■ Records shown:
******************************
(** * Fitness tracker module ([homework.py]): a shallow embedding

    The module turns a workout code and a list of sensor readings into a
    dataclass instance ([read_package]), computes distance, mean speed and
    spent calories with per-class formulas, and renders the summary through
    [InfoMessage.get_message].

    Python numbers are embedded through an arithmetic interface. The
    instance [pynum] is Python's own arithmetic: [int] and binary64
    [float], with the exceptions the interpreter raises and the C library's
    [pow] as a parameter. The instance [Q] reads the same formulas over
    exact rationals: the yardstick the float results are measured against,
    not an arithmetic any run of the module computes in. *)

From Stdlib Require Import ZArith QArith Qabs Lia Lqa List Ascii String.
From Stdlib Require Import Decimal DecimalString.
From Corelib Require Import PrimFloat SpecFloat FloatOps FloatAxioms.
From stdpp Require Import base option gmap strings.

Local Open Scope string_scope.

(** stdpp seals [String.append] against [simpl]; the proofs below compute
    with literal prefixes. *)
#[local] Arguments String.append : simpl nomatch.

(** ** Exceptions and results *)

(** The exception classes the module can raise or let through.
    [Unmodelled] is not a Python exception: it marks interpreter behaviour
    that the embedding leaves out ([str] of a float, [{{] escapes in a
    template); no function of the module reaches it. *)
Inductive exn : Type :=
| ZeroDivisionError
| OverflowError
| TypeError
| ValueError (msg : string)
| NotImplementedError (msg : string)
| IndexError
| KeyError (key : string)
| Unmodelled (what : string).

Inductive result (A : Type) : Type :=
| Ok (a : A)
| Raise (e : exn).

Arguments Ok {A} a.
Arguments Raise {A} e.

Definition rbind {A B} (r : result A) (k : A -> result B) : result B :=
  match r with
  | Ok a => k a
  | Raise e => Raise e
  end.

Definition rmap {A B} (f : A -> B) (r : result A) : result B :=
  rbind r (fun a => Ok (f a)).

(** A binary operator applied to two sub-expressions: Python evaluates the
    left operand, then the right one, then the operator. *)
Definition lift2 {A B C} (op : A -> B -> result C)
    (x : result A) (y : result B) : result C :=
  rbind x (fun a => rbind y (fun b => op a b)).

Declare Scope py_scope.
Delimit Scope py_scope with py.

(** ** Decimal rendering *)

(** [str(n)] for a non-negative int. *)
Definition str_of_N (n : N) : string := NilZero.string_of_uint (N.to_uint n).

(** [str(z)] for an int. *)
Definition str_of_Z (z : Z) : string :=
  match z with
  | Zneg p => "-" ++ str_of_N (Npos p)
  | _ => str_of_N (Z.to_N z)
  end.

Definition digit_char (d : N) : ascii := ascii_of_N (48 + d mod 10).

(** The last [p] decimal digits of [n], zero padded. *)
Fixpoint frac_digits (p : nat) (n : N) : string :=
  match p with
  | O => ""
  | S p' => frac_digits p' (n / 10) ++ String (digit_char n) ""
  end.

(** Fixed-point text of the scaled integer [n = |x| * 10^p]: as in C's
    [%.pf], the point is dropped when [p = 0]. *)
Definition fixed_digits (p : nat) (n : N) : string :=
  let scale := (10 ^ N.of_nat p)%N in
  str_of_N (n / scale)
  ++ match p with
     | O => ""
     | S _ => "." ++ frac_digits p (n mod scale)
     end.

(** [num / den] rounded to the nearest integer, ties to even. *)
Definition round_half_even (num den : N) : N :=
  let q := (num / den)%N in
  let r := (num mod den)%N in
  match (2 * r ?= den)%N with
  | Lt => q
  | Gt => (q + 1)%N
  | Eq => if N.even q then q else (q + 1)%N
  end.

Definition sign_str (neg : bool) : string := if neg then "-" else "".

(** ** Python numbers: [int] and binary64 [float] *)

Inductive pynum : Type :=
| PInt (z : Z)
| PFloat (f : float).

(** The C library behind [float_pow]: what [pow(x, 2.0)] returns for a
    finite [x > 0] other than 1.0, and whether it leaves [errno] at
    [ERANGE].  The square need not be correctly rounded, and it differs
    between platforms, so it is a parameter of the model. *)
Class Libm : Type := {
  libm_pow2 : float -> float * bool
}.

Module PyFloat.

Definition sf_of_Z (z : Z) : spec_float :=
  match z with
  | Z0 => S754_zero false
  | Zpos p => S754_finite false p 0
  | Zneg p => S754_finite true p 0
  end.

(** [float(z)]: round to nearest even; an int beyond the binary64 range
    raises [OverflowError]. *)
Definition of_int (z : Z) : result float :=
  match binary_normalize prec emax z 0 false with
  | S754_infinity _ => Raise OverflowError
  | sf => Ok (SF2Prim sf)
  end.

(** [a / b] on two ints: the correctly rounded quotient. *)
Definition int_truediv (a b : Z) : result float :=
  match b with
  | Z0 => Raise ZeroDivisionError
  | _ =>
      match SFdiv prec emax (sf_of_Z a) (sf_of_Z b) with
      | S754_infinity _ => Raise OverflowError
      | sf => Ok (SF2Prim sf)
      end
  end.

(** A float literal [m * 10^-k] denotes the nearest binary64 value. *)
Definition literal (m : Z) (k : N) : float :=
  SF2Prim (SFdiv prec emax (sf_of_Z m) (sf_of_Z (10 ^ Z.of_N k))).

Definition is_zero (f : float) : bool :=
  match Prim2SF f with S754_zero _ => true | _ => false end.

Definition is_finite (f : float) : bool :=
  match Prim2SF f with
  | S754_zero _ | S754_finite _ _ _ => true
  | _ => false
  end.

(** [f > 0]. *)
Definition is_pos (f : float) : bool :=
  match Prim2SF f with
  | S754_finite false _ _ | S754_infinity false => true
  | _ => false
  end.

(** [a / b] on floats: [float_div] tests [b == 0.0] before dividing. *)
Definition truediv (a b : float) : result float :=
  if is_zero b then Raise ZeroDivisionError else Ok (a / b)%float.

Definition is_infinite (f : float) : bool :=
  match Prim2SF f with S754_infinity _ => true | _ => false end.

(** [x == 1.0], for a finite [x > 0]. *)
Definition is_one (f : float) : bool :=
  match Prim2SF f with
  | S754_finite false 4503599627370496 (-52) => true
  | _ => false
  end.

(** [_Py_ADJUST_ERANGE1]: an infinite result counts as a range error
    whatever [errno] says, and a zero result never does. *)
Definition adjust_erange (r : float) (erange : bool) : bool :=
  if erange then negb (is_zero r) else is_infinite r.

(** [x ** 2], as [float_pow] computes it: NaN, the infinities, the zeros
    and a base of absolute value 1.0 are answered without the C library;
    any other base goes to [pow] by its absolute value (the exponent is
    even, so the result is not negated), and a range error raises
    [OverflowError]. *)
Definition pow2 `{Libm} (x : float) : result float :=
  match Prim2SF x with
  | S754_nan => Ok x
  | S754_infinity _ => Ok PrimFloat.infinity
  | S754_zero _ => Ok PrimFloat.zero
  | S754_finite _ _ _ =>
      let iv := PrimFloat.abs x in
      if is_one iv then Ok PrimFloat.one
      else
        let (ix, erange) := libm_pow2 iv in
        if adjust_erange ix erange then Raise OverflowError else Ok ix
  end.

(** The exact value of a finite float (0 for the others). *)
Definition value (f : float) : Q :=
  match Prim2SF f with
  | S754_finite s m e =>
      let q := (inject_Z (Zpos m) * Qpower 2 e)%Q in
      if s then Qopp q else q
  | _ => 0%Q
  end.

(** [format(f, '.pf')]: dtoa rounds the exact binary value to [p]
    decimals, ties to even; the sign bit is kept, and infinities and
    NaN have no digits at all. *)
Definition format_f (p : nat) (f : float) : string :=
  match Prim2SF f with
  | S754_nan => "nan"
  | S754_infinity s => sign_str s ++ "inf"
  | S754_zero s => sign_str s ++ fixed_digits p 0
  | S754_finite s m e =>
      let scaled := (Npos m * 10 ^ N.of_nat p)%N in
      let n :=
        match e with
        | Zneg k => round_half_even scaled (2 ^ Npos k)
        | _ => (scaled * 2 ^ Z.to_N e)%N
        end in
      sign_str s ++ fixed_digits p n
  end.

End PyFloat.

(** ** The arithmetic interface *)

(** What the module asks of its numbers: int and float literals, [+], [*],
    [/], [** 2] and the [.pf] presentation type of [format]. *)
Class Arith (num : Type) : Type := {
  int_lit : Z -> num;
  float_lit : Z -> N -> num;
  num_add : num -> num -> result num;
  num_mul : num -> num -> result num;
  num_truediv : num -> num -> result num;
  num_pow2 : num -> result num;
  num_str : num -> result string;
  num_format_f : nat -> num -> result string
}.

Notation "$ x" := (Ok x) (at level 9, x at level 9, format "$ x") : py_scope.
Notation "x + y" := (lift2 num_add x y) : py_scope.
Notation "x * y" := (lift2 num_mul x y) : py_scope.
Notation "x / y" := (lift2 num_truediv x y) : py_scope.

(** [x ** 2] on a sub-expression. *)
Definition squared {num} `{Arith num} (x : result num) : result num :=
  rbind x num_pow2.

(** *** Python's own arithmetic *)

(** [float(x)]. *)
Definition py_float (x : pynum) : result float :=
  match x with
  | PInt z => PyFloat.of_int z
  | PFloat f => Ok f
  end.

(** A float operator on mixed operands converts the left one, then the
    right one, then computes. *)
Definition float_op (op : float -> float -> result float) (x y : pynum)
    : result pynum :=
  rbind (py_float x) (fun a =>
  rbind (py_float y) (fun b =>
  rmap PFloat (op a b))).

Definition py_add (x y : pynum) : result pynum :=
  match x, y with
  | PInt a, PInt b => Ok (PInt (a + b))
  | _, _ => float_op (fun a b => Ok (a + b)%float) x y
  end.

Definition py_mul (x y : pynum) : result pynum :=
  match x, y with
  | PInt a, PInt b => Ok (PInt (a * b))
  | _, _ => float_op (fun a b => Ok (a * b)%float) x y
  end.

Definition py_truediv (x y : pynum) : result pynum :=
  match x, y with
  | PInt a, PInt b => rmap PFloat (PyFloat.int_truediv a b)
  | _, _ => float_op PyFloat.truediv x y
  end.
******************************
■ Activity:
Reproduce every line of the listing above in which the string "OverflowError" appears.

■ Answer space:
| OverflowError
    raises [OverflowError]. *)
  | S754_infinity _ => Raise OverflowError
      | S754_infinity _ => Raise OverflowError
    [OverflowError]. *)
        if adjust_erange ix erange then Raise OverflowError else Ok ix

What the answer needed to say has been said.